=== Section Start ===

(** The [i]-th fusion call yields a JPEG whose payload is [IMG<i>]. *)
Definition happy (styleText : string) (order : list nat) : World :=
  {| createObjectURL := fun f => "blob:" +:+ name f;
     readAsDataURL := fun f => Loaded (dataUrl (type f) "QUJD");
     styleModel := fun _ => Fulfilled {| text := styleText |};
     imageModel := fun i _ =>
       Fulfilled (imageResponse "image/jpeg" ("IMG" +:+ showNat i));
     completion := order |}.

(** The third call answers with text only; it settles first. *)
Definition thirdFails : World :=
  {| createObjectURL := fun f => "blob:" +:+ name f;
     readAsDataURL := fun f => Loaded (dataUrl (type f) "QUJD");
     styleModel := fun _ => Fulfilled {| text := fullStyle |};
     imageModel := fun i _ =>
       if Nat.eqb i 2 then Fulfilled textOnlyResponse
       else Fulfilled (imageResponse "image/png" ("IMG" +:+ showNat i));
     completion := [2; 3; 1; 0] |}.

(** The style call is refused. *)
Definition styleBlocked : World :=
  {| createObjectURL := fun f => "blob:" +:+ name f;
     readAsDataURL := fun f => Loaded (dataUrl (type f) "QUJD");
     styleModel := fun _ => Rejected (ErrorObj "blocked");
     imageModel := fun i _ =>
       Fulfilled (imageResponse "image/png" ("IMG" +:+ showNat i));
     completion := [0; 1; 2; 3] |}.

(** The reader fails on every file. *)
Definition unreadable : World :=
  {| createObjectURL := fun f => "blob:" +:+ name f;
     readAsDataURL := fun _ => ReadFailed;
     styleModel := fun _ => Fulfilled {| text := fullStyle |};
     imageModel := fun i _ =>
       Fulfilled (imageResponse "image/png" ("IMG" +:+ showNat i));
     completion := [0; 1; 2; 3] |}.

(** The fusion request built from [fullStyle] for the subject file of the
    sample worlds and the aspect ratio 16:9. *)
Definition request169 : FusionRequest :=
  Service.fusionRequest fullStyle (Some "QUJD") "image/png" "16:9".

End Sample.

(** ** What [App] renders

    The conditions and texts of the JSX of [App], as functions of the
    state. *)

Module View.

(** [disabled={!referenceImage || !subjectImage || isLoading}]. *)
Definition generateDisabled (s : AppState) : bool :=
  negb (bool_decide (is_Some (referenceImage s)))
  || negb (bool_decide (is_Some (subjectImage s)))
  || isLoading s.

(** The label of the trigger. *)
Definition generateLabel (s : AppState) : string :=
  if isLoading s then "Generating..."
  else "Fuse Images & Generate 4 Versions".

(** [{isLoading && ...}]: the spinner, with the progress label under it. *)
Definition spinner (s : AppState) : option string :=
  if isLoading s then Some (progressMessage s) else None.

(** [{error && ...}]: the error box; [null] and the empty string are both
    falsy. *)
Definition errorBox (s : AppState) : option string :=
  match error s with
  | Some (String c rest) => Some (String c rest)
  | Some EmptyString => None
  | None => None
  end.

(** The props of one [GeneratedImage]. *)
Record Tile : Type := mkTile {
  src : string;
  alt : string;
  index : nat
}.

(** [{generatedImages && !isLoading && ...}]: the gallery, one tile per
    image. *)
Definition gallery (s : AppState) : option (list Tile) :=
  match generatedImages s with
  | Some images =>
      if isLoading s then None
      else Some (imap (fun index src =>
                         {| src := src;
                            alt := "AI Generated Fusion Image "
                                   +:+ showNat (index + 1);
                            index := index |}) images)
  | None => None
  end.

=== Section End ===

**WORK ITEM:**
Gather all lines of the records that include the word "order".

**RESPONSE AREA:**
Definition happy (styleText : string) (order : list nat) : World :=
     completion := order |}.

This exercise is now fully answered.